The Utility of Disutility

Bill at Impossibilist Blog raises some interesting questions about my version of the labor theory of value, rooted in the disutility of labor.

Now - I can heartily agree the value of labour - i.e. of work done - is the labour time invested in it. I can further happily agree that one basis for this is the disutility to the worker of performing the labour.

The question arises though - does this vary according to the nature of the work, or is it in fact a generalised disutility common to all workers. Is it a scalar or binary matter. If the latter, then Marx is right, we cannot discern the value of a type of labour performed through the market value of the goods.

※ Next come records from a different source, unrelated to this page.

Lemma compound_loop_runs subs :
  Forall sub_wf subs -> forall fuel pre produced w r acc room,
  zlen (concat (map sub_wire subs)) <= Z.of_nat fuel ->
  replier_ok r -> r_cap r < 2 ^ 32 -> r_out r = acc ++ room ->
  exists w' res r',
    compound_runs fs subs produced (zlen room) w w' res /\
    compound_loop rec fuel (pre ++ concat (map sub_wire subs)) (zlen pre) (zlen acc) produced w r
      = Done (w', r') /\
    delivered r r' (compound_answer acc res).
Proof.
  induction 1 as [|s subs Hs Hsubs IH]; intros fuel pre produced w r acc room Hfuel Hr Hc Ho.
  { exists w, (Some []), (with_reply r 0 (zlen acc)). split; [constructor|].
    cbn [map concat compound_answer]. rewrite !app_nil_r. destruct fuel; cbn [compound_loop];
      (case_if; [|lia]; split; [done|by eapply delivered_head]). }
  cbn [map concat] in *. pose proof (zlen_sub_wire s) as Hw. rewrite compound_hdrs_val in Hw.
  destruct fuel as [|fuel]; [zls|]. cbn [compound_loop]. case_if; [zls|].
  destruct (Z.lt_ge_cases (zlen room) (sizeof fuse_out_header)) as [Hfull|Hroom].
  { exists w, None, (reply_error r EINVAL). split; [by constructor|].
    destruct Hr as [Hz _]. rewrite Ho in Hz. case_if; [|zls]. by split_and!. }
  destruct (sub_wire_parse pre s (concat (map sub_wire subs)) Hs) as (-> & -> & Hsl).
  rewrite compound_hdrs_val in *. case_if; [destruct Hr as [Hz _]; rewrite Ho in Hz; zls|].
  cbn [obind]. pose proof Hs as (_ & Hh & Hl & _). case_if; [zls|]. rewrite Hsl. cbn [obind].
  destruct (compound_sub_delivers s produced w r acc room) as
    (out & w1 & a & room' & Hlen & Hserve & -> & Hroom'); [done..|]. cbn [obind].
  set (h := propagate_nodeid _ _ _) in *. set (b := fit _ a) in *.
  destruct (IH fuel (pre ++ sub_wire s) (produced ++ [entry_node h b]) w1
    (with_out r ((acc ++ sub_reply h b) ++ room')) (acc ++ sub_reply h b) room')
    as (w' & res & r' & Hruns & Hloop & Hd); [zls| |done|done|].
  { destruct Hr as [Hz ?]. split; [|done]. simpl. rewrite Ho in Hz. zl. }
  exists w', (option_map (cons (sub_reply h b)) res), r'. split; [|split].
  - eapply runs_cons; [done..|]. fold b. by rewrite <- Hroom'.
  - rewrite <- app_assoc in Hloop. rewrite <- Hloop.
    replace (zlen pre + 44 + _) with (zlen (pre ++ sub_wire s)) by zls.
    by replace (zlen acc + _) with (zlen (acc ++ sub_reply h b)) by zl.
  - apply delivered_with_out with ((acc ++ sub_reply h b) ++ room'); [destruct Hr; rewrite Ho; zl|].
    destruct res; cbn [compound_answer option_map concat] in *; [|done]. by rewrite app_assoc.
Qed.
End Loop.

To elucidate the question, he proposes a hypothetical example:

A village - small - an homogenous populaton where everyone shares a common set of core skills and everyone can basically do everyone elses job.

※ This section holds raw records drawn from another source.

Lemma overlay_reply_Done pb v oh n :
  view_wf pb v ->
  exists buf', overlay_reply (view_bytes v) oh n = Done buf' /\ zlen buf' = zlen (view_bytes v).
Proof.
  intros Hv. pose proof (zlen_view pb v Hv). destruct Hv as (_ & _ & _ & _ & Hp).
  pose proof (zlen_nonneg (v_payload v)). assert (Hoh := zlen_encode oh).
  change (sizeof fuse_out_header) with 16 in Hoh.
  assert (Hes : zlen (enc_scalar U32 n) = 4) by (unfold zlen; by rewrite length_enc_scalar).
  unfold overlay_reply. offsets. rewrite store_Done by lia. cbn [obind].
  rewrite store_Done by (rewrite ?zlen_splice; lia). eexists. split; [reflexivity|].
  rewrite !zlen_splice; rewrite ?zlen_splice; lia.
Qed.

(** The reply header and the payload size, overlaid on a view. *)
Lemma overlay_reply_reads pb v oh n :
  view_wf pb v -> in_range oh -> fits U32 n -> n <= pb ->
  exists buf', overlay_reply (view_bytes v) oh n = Done buf' /\
    zlen buf' = zlen (view_bytes v) /\
    reads_reply buf' oh (take (Z.to_nat n) (v_payload v)).
Proof.
  intros Hv Hoh Hn Hle. pose proof (zlen_view pb v Hv) as Hz.
  destruct Hv as (Hh & H1 & H2 & He & Hp). offsets. unfold overlay_reply, view_bytes in *. offsets.
  destruct (block_split (T:=fuse_out_header) (encode (v_header v) ++ v_in_out_rest v))
    as (old & rest & Hold & _ & Hrest); [zls|].
  assert (Hr : zlen rest = 112) by (rewrite Hrest, zlen_app, zlen_encode; slia).
  rewrite Hold in *. clear Hrest.
  rewrite <- app_assoc, store_Done by zls. cbn [obind].
  change (encode old ++ ?x) with ([] ++ encode old ++ x).
  rewrite (splice_mid [] (encode old)) by (rewrite ?zlen_encode; done). cbn [app].
  rewrite app_assoc, (app_assoc _ (v_op_in v)).
  assert (Hes : zlen (enc_scalar U32 n) = 4) by (unfold zlen; by rewrite length_enc_scalar).
  rewrite store_Done by (offsets; zls). rewrite splice_payload_sz by zls.
  eexists. split; [reflexivity|]. split; [zls|]. unfold reads_reply. offsets. split_and!.
  - rewrite <- !app_assoc. by apply (load_encode []).
  - eexists. split; [apply load_encode; [by apply set_payload_sz_range|zls]|].
    cbn [set_payload_sz uring_ent_in_out_payload_sz]. rewrite zlen_take. fits_lia.
  - rewrite app_assoc. rewrite slice_Done by (fits_lia || zls). f_equal. unfold sub_bytes.
    rewrite drop_zlen_app by zls. rewrite zlen_take. f_equal. fits_lia.
Qed.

Thus, everyone could do the work, but for a variety of reasons they don't - they specialise. Some might be good at certain tasks. Some might not like certain tasks. Some might have a favoured location. It might be heriditory tradition. When they exchange, though, they know they could have made the product themselves. They know roughly how long it would have taken them; and how long it is generally taken to perform that task. They can then exchange goods to what they consider to be an equal value - if only after haggling.

In that case, Bill says, the disutility of labor would be binary--that is, "labour time would resolve down to an equal general equivilent between economic actors."

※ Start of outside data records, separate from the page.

(** ** start *)

Lemma map_entries_ok mmap pb n i es :
  0 <= pb -> map_entries mmap pb i n = (es, 0) ->
  length es = n /\ Forall (entry_alloc pb) es.
Proof.
  intros Hpb. revert i es. induction n as [|n IH]; intros i es Hm; cbn [map_entries] in Hm.
  { by simplify_eq. }
  destruct (mmap i =? 0) eqn:E; [|injection Hm as _ Hm; lia].
  destruct (map_entries mmap pb (S i) n) as [es' err] eqn:Em. simplify_eq.
  destruct (IH _ _ Em) as [Hl Hf]. split; [simpl; lia|]. constructor; [|done].
  split; [done|]. split; [apply zlen_zero_bytes; offsets; lia|].
  exists (zero_bytes (sizeof_req_header + pb)). split; [done|]. cbn [map_entry e_buf_len].
  apply zlen_zero_bytes. offsets. lia.
Qed.

Lemma register_all_spec dev qid l rg rg' :
  register_all dev qid l rg = (rg', true) ->
  rg_sq rg' = rg_sq rg ++ map (prep_register dev qid) l /\ rg_armed rg' = rg_armed rg /\
  rg_capacity rg' = rg_capacity rg.
Proof.
  revert rg. induction l as [|i l IH]; intros rg Hr; cbn [register_all map] in *.
  { simplify_eq. by rewrite app_nil_r. }
  destruct (push_sqe rg (prep_register dev qid i)) as [rg1|] eqn:Ep; [|done].
  unfold push_sqe in Ep. case_if_in Ep; [|done]. simplify_eq.
  destruct (IH _ Hr) as (-> & -> & ->). simpl. by rewrite <- app_assoc.
Qed.

(** A worker that started has every slot and the stop poll queued or armed, and
    all of them armed if the submit took them all. *)
Lemma start_ok impl env qid depth pb k :
  0 <= pb < 2 ^ 32 - sizeof fuse_out_header -> 0 <= depth < 2 ^ 32 - 1 ->
  depth + 1 <= se_sq_entries env ->
  start impl env (RingWorker_make qid depth pb) = (k, 0) ->
  exists rg, worker_ok k rg /\ rw_depth k = depth /\
    rg_armed rg ++ rg_sq rg = prep_poll (impl_stop_efd impl) ::
                              map (prep_register (impl_dev_fd impl) qid) (slots depth) /\
    (depth + 1 <= se_submit env -> rg_sq rg = []).
Proof.
  intros Hpb Hd Hcap Hs. unfold start in Hs. cbn [RingWorker_make rw_payload_bytes rw_depth] in Hs.
  destruct (map_entries _ _ _ _) as [es err] eqn:Em. destruct (err =? 0) eqn:Ee; cbn [negb] in Hs.
  2: { by simplify_eq. }
  apply Z.eqb_eq in Ee as ->. apply map_entries_ok in Em as [Hl Hal]; [|lia].
  destruct (se_queue_init env <? 0) eqn:Eq; [injection Hs as _ Hs; lia|].
  unfold push_sqe at 1 in Hs. simpl zlen in Hs. rewrite zlen_nil in Hs. cbn [rg_capacity] in Hs.
  destruct (0 <? se_sq_entries env) eqn:E0; [|lia]. cbn [app rg_armed] in Hs.
  destruct (register_all _ _ _ _) as [rg b] eqn:Er. destruct b; [|done].
  apply register_all_spec in Er as (Hsq & Har & Hc). cbn [rg_sq rg_armed rg_capacity app] in *.
  simplify_eq. destruct (se_submit env <? 0) eqn:Es; [lia|].
  exists (submit (se_submit env) rg). split; [|split; [done|split]].
  - split; cbn; try done.
    + rewrite submit_capacity. lia.
    + unfold zlen. rewrite Hl. lia.
    + unfold all_slots. rewrite submit_moves, Har, Hsq, app_nil_r. cbn. rewrite map_map. cbn.
      by rewrite map_id.
  - unfold submit. rewrite Es. cbn [rg_sq rg_armed]. rewrite Har. cbn [app].
    by rewrite take_drop, Hsq.
  - intros Hall. apply submit_all. rewrite Hsq. unfold zlen, slots. cbn [length].
    rewrite !length_map, length_seq. cbn [set_entries RingWorker_make rw_depth]. lia.
Qed.

(** ** teardown *)

(** The entries mapped before the first failure. *)
Fixpoint mapped_prefix (mmap : nat -> Z) (i n : nat) : nat :=
  match n with
  | O => O
  | S n' => if mmap i =? 0 then S (mapped_prefix mmap (S i) n') else O
  end.

Definition unmapped_of (es : list Entry) : list Z :=
  flat_map (fun e => match e_buf e with Some _ => [e_buf_len e] | None => [] end) es.

Lemma unmapped_null n : unmapped_of (replicate n Entry_init) = [].
Proof. by induction n. Qed.

Lemma map_entries_unmapped mmap pb n i :
  unmapped_of (fst (map_entries mmap pb i n)) =
  replicate (mapped_prefix mmap i n) (sizeof_req_header + pb).
Proof.
  revert i. induction n as [|n IH]; intros i; [done|]. cbn [map_entries mapped_prefix].
  case_if; [|apply unmapped_null].
  specialize (IH (S i)). destruct (map_entries mmap pb (S i) n) as [es err].
  cbn [fst] in *. unfold unmapped_of in *. cbn [flat_map map_entry e_buf e_buf_len app].
  by rewrite IH.
Qed.

Lemma start_entries impl env k k' err :
  start impl env k = (k', err) ->
  rw_entries k' = fst (map_entries (se_mmap env) (rw_payload_bytes k) 0 (Z.to_nat (rw_depth k))).
Proof.
  unfold start. destruct (map_entries _ _ _ _) as [es e]. intros Hs.
  repeat first [case_if_in Hs | case_match]; by simplify_eq.
Qed.

(** A property of the daemon's state that every callback keeps holds along the
    whole loop. *)
Section Keeps.
Context {S : Type} (fs : Filesystem S) (P : world S -> Prop) `{!WorldInvariant fs P}.

Lemma handle_one_keeps pb e w e' w' n :
  P w -> handle_one fs pb e w = Done (e', w', n) -> P w'.
Proof.
  intros HP H. unfold handle_one in H.
  repeat match type of H with
  | obind ?e _ = Done _ => let E := fresh "E" in destruct e eqn:E; cbn [obind] in H; [|discriminate H]
  | (if ?e then _ else _) = Done _ => destruct e
  | (let '(_, _) := ?e in _) = Done _ => destruct e
  end; injection H as <- <- <-; [done|]. by eapply (dispatch_keeps fs P).
Qed.

Lemma iteration_keeps k w ev k' w' v :
  P w -> iteration fs k w ev = Done (k', w', v) -> P w'.
Proof.
  intros HP H. unfold iteration, slot_failed, serve_slot in H.
  repeat match type of H with
  | Fault _ = _ => discriminate H
  | obind ?e _ = Done _ =>
      let E := fresh "E" in destruct e as [[[? ?] ?]|] eqn:E; cbn [obind] in H; [|discriminate H]
  | Done (if ?e then _ else _) = Done _ => destruct e
  | Done match ?e with _ => _ end = Done _ => destruct e
  | (if ?e then _ else _) = Done _ => destruct e
  | match ?e with _ => _ end = Done _ => destruct e
  end; injection H as <- <- <-; try done; by eapply handle_one_keeps.
Qed.

Lemma run_keeps k w evs k' w' v :
  P w -> run fs k w evs = Done (k', w', v) -> P w'.
Proof.
  revert k w. induction evs as [|ev evs IH]; intros k w HP H; simpl in H; [by injection H as <- <- <-|].
  destruct (iteration fs k w ev) as [[[k1 w1] v1]|] eqn:E; [|discriminate H]. simpl in H.
  assert (HP1 : P w1) by (eapply iteration_keeps; eassumption).
  destruct v1; [by eapply IH|]. by injection H as <- <- <-.
Qed.
End Keeps.

(** ** Theorems *)

(** C12: the worker loop never loses a slot. After a successful [start], along
    any sequence of completions the kernel can deliver, with requests of any
    content, every iteration returns (no access outside the buffers); and as
    long as the loop goes on, every slot and the stop poll is in exactly one
    place, armed in the kernel or queued for the next submit, however few
    entries a submit takes; and all of them are armed when no submit falls
    short. *)
Theorem run_never_loses_slot {S} (fs : Filesystem S) (LFS : LawfulFs fs) impl env qid depth pb k w
    evs :
  0 <= pb < 2 ^ 32 - sizeof fuse_out_header -> 0 <= depth < 2 ^ 32 - 1 ->
  depth + 1 <= se_sq_entries env ->
  start impl env (RingWorker_make qid depth pb) = (k, 0) ->
  legit fs k w evs ->
  exists k' w' v, run fs k w evs = Done (k', w', v) /\
    (v = Continue -> exists rg, rw_ring k' = Some rg /\
       map sqe_user_data (rg_sq rg ++ rg_armed rg) ≡ₚ kStopSentinel :: slots depth /\
       (depth + 1 <= se_submit env -> Forall (fun ev => 1 <= ev_submit ev) evs ->
        rg_sq rg = [])).
Proof.
  intros Hpb Hd Hc Hs Hl. destruct (start_ok impl env qid depth pb k Hpb Hd Hc Hs)
    as (rg & Hok & Hdk & _ & Hq).
  destruct (run_ok fs evs k rg w Hok Hl) as (k' & w' & v & Hr & Hv).
  exists k', w', v. split; [done|]. intros Hcont. destruct (Hv Hcont) as (rg' & Hok' & Hd' & Hq').
  exists rg'. split; [apply Hok'|]. split; [|auto].
  pose proof (wo_slots _ _ Hok') as Hslots. unfold all_slots in Hslots. congruence.
Qed.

Now, according to Mises, the disutility of labor as such has a binary quality to it; specific forms of work may be more unpleasant or repugnant than others, but all labor carries some disutility by its very nature, regardless of the pleasantness or unpleasantness incidental to the work. Indeed, part of the pleasure incidental to some forms of skilled work, associated with the sense of craftsmanship, involves satisfaction at minimizing superfluous or unnecessary efforts.

But despite the binary nature of this basic level of disutility, common to all labor, the total disutility of labor experienced by a worker has a scalar quality, resulting from the greater or lesser unpleasantness of particular forms of work.

Marx may have been right that it is impossible to get, ex post, from the exchange-value of specific goods to the value of the labor embodied in them. Even leaving aside the scalar or binary quality of labor's disutility, it's impossible to tell from a snapshot of current prices how far a specific price deviates from the equilibrium value.

But from the disutility of labor, combined with other a priori assumptions about the nature of human beings as utility maximizing beings, we can deduce that all exchange values are a combination of labor value and scarcity rents. Some of the scarcity rents are for naturally inelastic goods, like economic rent on land and natural resources. Others are short-term rents on elastic goods, whose supply hasn't yet adjusted to demand. But most important is the category of rent on artificially inelastic goods, like vacant land to which access is controlled by a landlord, usurious interest rates resulting from banking market entry barriers, and monopoly prices to the consumer resulting from state-enforced cartels.

So even though the labor theory of value, as explained in terms of subjective disutility, has little use for empirical analysis of specific prices, it has a great deal of value as an a priori tool of analysis. The central insight of classical political economy, that price moves toward cost, unless impeded by secondary factors, is a vitally important one. The other major insight developed by Ricardo's radical disciples, equally important, concerns the role of "artificial rights of property" and other state-created scarcities, in causing deviation from the cost principle. Taken together, they can be put to revolutionary conclusions. And a labor theory of value founded on the disutility of labor ties in well with both of these insights: As Tucker said, "under free competition there is no price where there is no burden." And as a corollary, "is there anything that costs except labor or suffering (another name for labor)?" [Instead of a Book, 1973 Gordon Press facsimile edition, 214, 403]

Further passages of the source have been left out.